> Excerpted records:
----------

(** * ScopeFoundry: settings path registry, INI persistence and view selection

    A shallow embedding of [BaseApp] (src/base_app/base_app.py) and
    [DataBrowser] (src/data_browser/data_browser.py).

    Python objects that are shared and mutated (LoggedQuantity, views) live
    in object stores indexed by an identity; dictionaries are insertion
    ordered association lists with Python's update-in-place semantics;
    methods are computations in a state-and-exception monad. *)

From Stdlib Require Import ZArith String Ascii List.
From stdpp Require Import base decidable option list functions pretty.

Local Open Scope string_scope.
Local Open Scope list_scope.

(** ** Python dictionaries keyed by [str]

    A [dict] keeps its keys in insertion order; assigning to an existing key
    replaces the value where the key stands, assigning to a new key appends. *)

Definition dict (V : Type) : Type := list (string * V).

Fixpoint dict_get {V} (k : string) (d : dict V) : option V :=
  match d with
  | [] => None
  | (k', v) :: d' => if String.eqb k k' then Some v else dict_get k d'
  end.

Fixpoint dict_set {V} (k : string) (v : V) (d : dict V) : dict V :=
  match d with
  | [] => [(k, v)]
  | (k', v') :: d' =>
      if String.eqb k k' then (k, v) :: d' else (k', v') :: dict_set k v d'
  end.

(** [d.pop(k, None)] *)
Fixpoint dict_pop {V} (k : string) (d : dict V) : dict V :=
  match d with
  | [] => []
  | (k', v') :: d' =>
      if String.eqb k k' then d' else (k', v') :: dict_pop k d'
  end.
(** * Threaded comments: entity, mutation policy and service

    A shallow embedding of the comment subsystem of the comment-app backend:

    - the [Comment] entity (comments/entities/comment.entity.ts) with its
      computed getters [isEditable], [isDeletable], [isRestorable];
    - [CommentsService] (comments/comments.service.ts): [create], [findById],
      [findByIdWithChildren], [findMany], [update], [delete], [restore],
      [getThreadByComment] and the private [buildNestedStructure].

    Modelling decisions.

    - The [comments] table is a finite map from primary key to row.  A
      repository call is one atomic step on that map.
    - Timestamps are [Date] values compared through their millisecond value,
      an integer; they are [Z] here.  A nullable column is an [option].
    - [path] is a [string]; the service only ever tests it for truthiness
      before use, so the empty string stands for both [''] and [NULL].
    - An [async] method is a tree of awaited calls that settles with a value
      or an exception.  [run] executes it alone; [interleave] executes several
      of them together, switching between them at their [await]s, as the
      event loop does with concurrent requests.  Effects performed before a
      rejection stay in the table (nothing in the service opens a
      transaction).
    - What the environment decides is an explicit argument: the uuid and the
      creation time the database gives a new row, the value of [Date.now()]
      read by a policy getter, the value of [new Date()] stored as a
      timestamp, and the outcome of the notification collaborator.
    - Relations loaded by the ORM ([author], [parent], [notifications]), the
      [updatedAt] / [deletedAtSoft] columns it maintains by itself (the
      service never soft-removes through the ORM, so [deletedAtSoft] is always
      [NULL]) and schema-level rejections (column widths, foreign keys) are
      outside the model.
    - Ids are strings that stand for uuids.  Two refusals of the database
      that the service can run into with the arguments it accepts are
      modelled as rejections with [QueryFailedError]: the empty string as
      [parentId] of a new row, which [create] does not look up, and the
      negative [OFFSET] that [findMany] computes for page 0. *)

From stdpp Require Import gmap strings list sorting.
From Stdlib Require Import Ascii ZArith Lia.
(** C8.  On a greyscale image (a 2-dimensional array) and with a colour
    that is not an int, [draw_box], [draw_text] and [draw_point] each raise
    TypeError, and the call log is empty: nothing was drawn. *)
Theorem draw_guard_raises_TypeError :
  forall (image : ndarray) (a : box_args) (col : pycolor)
         (pos : point) (pts : pos_arg) (text : option string)
         (marker : string) (font : Z) (fontsize : Q) (fontthickness : Z),
    ndim image = 2 ->
    isinstance_int (color a) = false ->
    isinstance_int col = false ->
    draw_box color_bgr image a = (Raises TypeError, []) /\
    draw_text color_bgr image pos text col font fontsize fontthickness
      = (Raises TypeError, []) /\
    draw_point color_bgr format image pts marker text col font fontsize
      fontthickness = (Raises TypeError, []).
Proof.
  intros image a col pos pts text marker font fontsize fontthickness Hd Ha Hc.
  unfold draw_box, draw_text, draw_point.
  rewrite (grey_guard_true _ _ Hd Ha), (grey_guard_true _ _ Hd Hc).
  repeat split; reflexivity.
Qed.

(** C4.  Whatever its arguments, [draw_labelbox] raises NameError before
    any call into OpenCV: [color] is bound neither in its frame nor at
    module level nor as a built-in. *)
Theorem draw_labelbox_raises_NameError :
  forall (image : ndarray) (text : string) (textcolor : pycolor) (font : Z)
         (fontsize : Q) (fontthickness : Z) (kwargs : box_kwargs),
    draw_labelbox color_bgr text_size image text textcolor font fontsize
      fontthickness kwargs = (Raises NameError, []).
Proof.
  intros. unfold draw_labelbox, load_name. reflexivity.
Qed.





End GraphicsFacts.

(* ===================================================================== *)
(** * ImageReshape.py: rotate *)
(* ===================================================================== *)

Section RotateFacts.

Variable warp : ndarray -> matrix -> Z * Z -> nat -> nat -> nat -> Q.
Variable rotation_matrix : list Q -> Q -> Q -> matrix.
Variable degrees : Q -> Q.

Lemma rotate_runs {C : Type} (self : Image) (ang : Q) (crop : C)
    (centre : option (list Q)) :
  valid_centre centre ->
  rotate warp rotation_matrix degrees self (Num ang) crop centre
  = (Returns (fst (rotate_spec warp rotation_matrix degrees self ang centre)),
     snd (rotate_spec warp rotation_matrix degrees self ang centre)).
Proof.
  intros Hc. unfold rotate, rotate_spec.
  destruct centre as [c |]; simpl in *.
  - rewrite Hc. simpl. unfold height, width.
    rewrite !Nat2Z.id. reflexivity.
  - unfold height, width. rewrite !Nat2Z.id. reflexivity.
Qed.

(** C5.  For a scalar angle and a valid centre, [rotate] returns what the
    delegation [rotate_spec] describes and its call log is exactly one
    [getRotationMatrix2D] call (centre defaulting to (width/2, height/2),
    angle in degrees, scale 1) followed by one [warpAffine] call on the
    input's array; no call in the log writes into an array. *)
Theorem rotate_delegates :
  forall (C : Type) (self : Image) (ang : Q) (crop : C)
         (centre : option (list Q)),
    valid_centre centre ->
    let c := match centre with
             | None => [inject_Z (width self) / 2; inject_Z (height self) / 2]%Q
             | Some c => c
             end in
    let m := rotation_matrix c (degrees ang) 1 in
    let run := rotate warp rotation_matrix degrees self (Num ang) crop centre in
    result run
    = Returns (fst (rotate_spec warp rotation_matrix degrees self ang centre)) /\
    log run = [GetRotationMatrix2D c (degrees ang) 1;
               WarpAffine (A self) m (width self, height self)] /\
    forallb (fun call_ => negb (draws call_)) (log run) = true.
Proof.
  intros C self ang crop centre Hc c m run. subst run.
  rewrite (rotate_runs self ang crop centre Hc).
  unfold result, log. simpl. auto.
Qed.


End RotateFacts.

(* ===================================================================== *)
(** * ImageReshape.py: samesize *)
(* ===================================================================== *)

Lemma Qlt_bool_iff (a b : Q) : Qlt_bool a b = true <-> (a < b)%Q.
Proof.
  unfold Qlt_bool. rewrite negb_true_iff.
  split.
  - intros H. apply Qnot_le_lt. intros Hle.
    apply Qle_bool_iff in Hle. congruence.
  - intros H. destruct (Qle_bool b a) eqn:E; [| reflexivity].
    apply Qle_bool_iff in E. exfalso. exact (Qlt_not_le _ _ H E).
Qed.

Section SamesizeFacts.

Variable resample : ndarray -> Q -> Q -> Z -> nat -> nat -> nat -> Q.
Variable smooth : Image -> Q -> Image.

(** The check of lines 195-196. *)
Lemma bias_guard_iff (bias : Q) :
  Qlt_bool bias 0 || Qlt_bool 1 bias = true <-> (bias < 0 \/ 1 < bias)%Q.
Proof.
  rewrite orb_true_iff, !Qlt_bool_iff. reflexivity.
Qed.

(** With no interpolation given, [scale] by a scalar makes one [resize]
    call and returns. *)
Lemma scale_default (self : Image) (f : Q) :
  exists o,
    scale resample smooth self (Num f) None None InterpNone
    = (Returns o, [Resize (image self) f f INTER_CUBIC]) /\
    planes (A o) = planes (A self).
Proof.
  unfold scale. simpl. destruct (Qlt_bool 1 f); simpl;
    eexists; split; reflexivity.
Qed.



Lemma trim_before_bounds (d : Z) (bias : Q) :
  1 <= d -> (bias <= 1)%Q -> 1 <= trim_before d bias <= d.
Proof.
  intros Hd Hb. unfold trim_before.
  assert (Qfloor (inject_Z d * bias) <= d).
  { rewrite <- (Qfloor_Z d) at 2. apply Qfloor_resp_le.
    rewrite <- (Qmult_1_r (inject_Z d)) at 2.
    apply Qmult_le_l; [| exact Hb].
    replace 0%Q with (inject_Z 0) by reflexivity. rewrite <- Zlt_Qlt. lia. }
  lia.
Qed.

(** The column trim on a colour array [n] wide that is [d >= 1] columns
    too wide: the slice [d1:-d2] keeps [n - d] columns when [d2 > 0], and
    none when [d2 = 0], since [-0] is 0. *)
Lemma column_trim_width (a : ndarray) (d : Z) (bias : Q) :
  planes a <> None -> 1 <= d <= Z.of_nat (cols a) -> (bias <= 1)%Q ->
  let d1 := trim_before d bias in
  let d2 := d - d1 in
  exists a',
    index3 a full (range d1 (- d2)) full = (Returns a', []) /\
    rows a' = rows a /\
    Z.of_nat (cols a') = if 0 <? d2 then Z.of_nat (cols a) - d else 0.
Proof.
  intros Hp Hd Hb d1 d2.
  pose proof (trim_before_bounds d bias ltac:(lia) Hb) as Hd1. fold d1 in Hd1.
  unfold index3. destruct (planes a) as [p |]; [| congruence].
  eexists. split; [reflexivity |]. cbn [rows cols]. split.
  - unfold slice_indices, full. cbn. lia.
  - unfold slice_indices, range, slice_bound. cbn [start stop fst snd].
    destruct (Z.ltb_spec 0 d2), (Z.ltb_spec d1 0), (Z.ltb_spec (- d2) 0); lia.
Qed.

(** Every path of [samesize] past the check on [bias], by the size of the
    scaled image [o]:
    - [o.height > im2.width]: the row trim runs; on a greyscale array the
      three-index slice raises IndexError, and on a colour array [o] becomes
      a bare array, whose [width] does not exist (AttributeError);
    - otherwise, [o.width <= im2.width]: nothing binds [out]
      (UnboundLocalError);
    - otherwise, on a colour array, the column trim runs and the call
      returns; the result is as wide as [im2] provided [d2 > 0]. *)
Lemma samesize_paths (self im2 : Image) (bias : Q) :
  (0 <= bias <= 1)%Q ->
  exists o,
    planes (A o) = planes (A self) /\
    let run := samesize resample smooth self im2 bias in
    (width im2 < height o ->
     result run = Raises (match planes (A self) with
                          | None => IndexError
                          | Some _ => AttributeError
                          end)) /\
    (height o <= width im2 -> width o <= width im2 ->
     result run = Raises UnboundLocalError) /\
    (height o <= width im2 -> width im2 < width o -> planes (A self) = None ->
     result run = Raises IndexError) /\
    (height o <= width im2 -> width im2 < width o -> planes (A self) <> None ->
     exists out,
       result run = Returns out /\ height out = height o /\
       width out = if 0 <? (width o - width im2)
                           - trim_before (width o - width im2) bias
                   then width im2 else 0).
Proof.
  intros [Hb0 Hb1].
  assert (Hg : Qlt_bool bias 0 || Qlt_bool 1 bias = false).
  { destruct (_ || _) eqn:E; [| reflexivity].
    apply bias_guard_iff in E as [E | E];
      [exact (False_ind _ (Qlt_not_le _ _ E Hb0))
      | exact (False_ind _ (Qlt_not_le _ _ E Hb1))]. }
  unfold samesize. rewrite Hg.
  destruct (scale_default self
              (Qmax (inject_Z (height im2) / inject_Z (Z.of_nat (rows (image self))))
                    (inject_Z (width im2) / inject_Z (Z.of_nat (cols (image self))))))
    as (o & Hs & Hpo).
  rewrite Hs. clear Hs. exists o. split; [exact Hpo |]. cbv zeta.
  rewrite result_bind_returns. repeat split.
  - intros Hh. apply Z.gtb_lt in Hh. rewrite Hh.
    unfold index3, image. rewrite Hpo.
    destruct (planes (A self)); reflexivity.
  - intros Hh Hw.
    destruct (Z.gtb_spec (height o) (width im2)); [lia |].
    rewrite bind_ret. cbn [get_width]. rewrite bind_ret.
    destruct (Z.gtb_spec (width o) (width im2)); [lia |]. reflexivity.
  - intros Hh Hw Hp.
    destruct (Z.gtb_spec (height o) (width im2)); [lia |].
    rewrite bind_ret. cbn [get_width]. rewrite bind_ret.
    destruct (Z.gtb_spec (width o) (width im2)); [| lia].
    cbn [get_image]. rewrite bind_ret.
    unfold index3, image. rewrite Hpo, Hp. reflexivity.
  - intros Hh Hw Hp.
    destruct (Z.gtb_spec (height o) (width im2)); [lia |].
    rewrite bind_ret. cbn [get_width]. rewrite bind_ret.
    destruct (Z.gtb_spec (width o) (width im2)); [| lia].
    assert (Hp' : planes (image o) <> None) by (unfold image; congruence).
    destruct (column_trim_width (image o) (width o - width im2) bias Hp'
                ltac:(unfold width, image in *; lia) Hb1)
      as (a' & Ha' & Hra' & Hca').
    cbv zeta in Ha'. cbn [get_image]. rewrite bind_ret, Ha', bind_pure, bind_ret.
    eexists. split; [reflexivity |].
    unfold height, width in *. cbn [new_image A]. unfold image in *.
    split; [lia |]. rewrite Hca'.
    destruct (0 <? _); lia.
Qed.


(** C1, at a failing input.  For a 4x4 colour image and an [im2] of the
    same size, with [bias = 1/2], the scale factor is 1, neither trim runs,
    and the [return] reads the unbound local [out]: the call raises
    UnboundLocalError instead of returning an image of the size of [im2]. *)
Theorem samesize_same_size_raises :
  result (samesize resample smooth (Samples.colour_image 4 4 7)
                   (Samples.colour_image 4 4 1) (1 # 2))
  = Raises UnboundLocalError.
Proof. reflexivity. Qed.

End SamesizeFacts.

(** [samesize] run on small colour and greyscale images. *)

Example samesize_trims_columns :
  let run := samesize Samples.no_resample Samples.no_smooth
               (Samples.colour_image 4 8 0) (Samples.colour_image 4 5 0) (1 # 2) in
  exists out, result run = Returns out /\ height out = 4 /\ width out = 5.
Proof. eexists. repeat split. Qed.

Example samesize_one_column_too_wide :
  let run := samesize Samples.no_resample Samples.no_smooth
               (Samples.colour_image 4 6 0) (Samples.colour_image 4 5 0) (1 # 2) in
  exists out, result run = Returns out /\ height out = 4 /\ width out = 0.
Proof. eexists. repeat split. Qed.

Example samesize_too_high :
  result (samesize Samples.no_resample Samples.no_smooth
            (Samples.colour_image 8 4 0) (Samples.colour_image 5 4 0) (1 # 2))
  = Raises AttributeError.
Proof. reflexivity. Qed.

Example samesize_greyscale :
  result (samesize Samples.no_resample Samples.no_smooth
            (Samples.grey_image [[1; 2; 3]; [4; 5; 6]]%Q)
            (Samples.grey_image [[1; 2]; [4; 5]]%Q) (1 # 2))
  = Raises IndexError.
Proof. reflexivity. Qed.

(* ===================================================================== *)
(** * ImageReshape.py: hcat *)
(* ===================================================================== *)

Section HcatFacts.

Variable result_type : string -> string -> string.

(** [np.pad] with [constant_values = (before, after)] fills the rows it adds
    below with [after]. *)
Lemma np_pad_below (a : ndarray) (k : Z) (before after : Q) :
  planes a = None -> 0 <= k ->
  exists a',
    np_pad a ((0, k), (0, 0)) (before, after) = (Returns a', []) /\
    rows a' = (rows a + Z.to_nat k)%nat /\ cols a' = cols a /\
    forall i j p,
      (j < cols a)%nat ->
      px a' i j p = if Nat.ltb i (rows a) then px a i j p else after.
Proof.
  intros Hp Hk. unfold np_pad. rewrite Hp.
  destruct (k <? 0) eqn:E; [apply Z.ltb_lt in E; lia |]. simpl.
  eexists. split; [reflexivity |]. simpl. repeat split; try lia.
  intros i j p Hj.
  destruct (Nat.leb_spec (cols a) j); [lia |].
  destruct (Nat.leb_spec (rows a) i), (Nat.ltb_spec i (rows a)); try lia.
  - reflexivity.
  - now rewrite !Nat.sub_0_r.
Qed.

Lemma fold_left_max_ge (l : list Z) (x : Z) :
  x <= fold_left Z.max l x /\ Forall (fun y => y <= fold_left Z.max l x) l.
Proof.
  revert x. induction l as [| y l IH]; intros x; simpl.
  - split; [lia | constructor].
  - destruct (IH (Z.max x y)) as [H1 H2]. split; [lia |].
    constructor; [lia | exact H2].
Qed.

----------

> Problem: Transcribe, please, every line from the first line of the listing above through the line with "Definition dict (V". Keep both ends and nothing else.

> Written solution:
(** * ScopeFoundry: settings path registry, INI persistence and view selection

    A shallow embedding of [BaseApp] (src/base_app/base_app.py) and
    [DataBrowser] (src/data_browser/data_browser.py).

    Python objects that are shared and mutated (LoggedQuantity, views) live
    in object stores indexed by an identity; dictionaries are insertion
    ordered association lists with Python's update-in-place semantics;
    methods are computations in a state-and-exception monad. *)

From Stdlib Require Import ZArith String Ascii List.
From stdpp Require Import base decidable option list functions pretty.

Local Open Scope string_scope.
Local Open Scope list_scope.

(** ** Python dictionaries keyed by [str]

    A [dict] keeps its keys in insertion order; assigning to an existing key
    replaces the value where the key stands, assigning to a new key appends. *)

Definition dict (V : Type) : Type := list (string * V).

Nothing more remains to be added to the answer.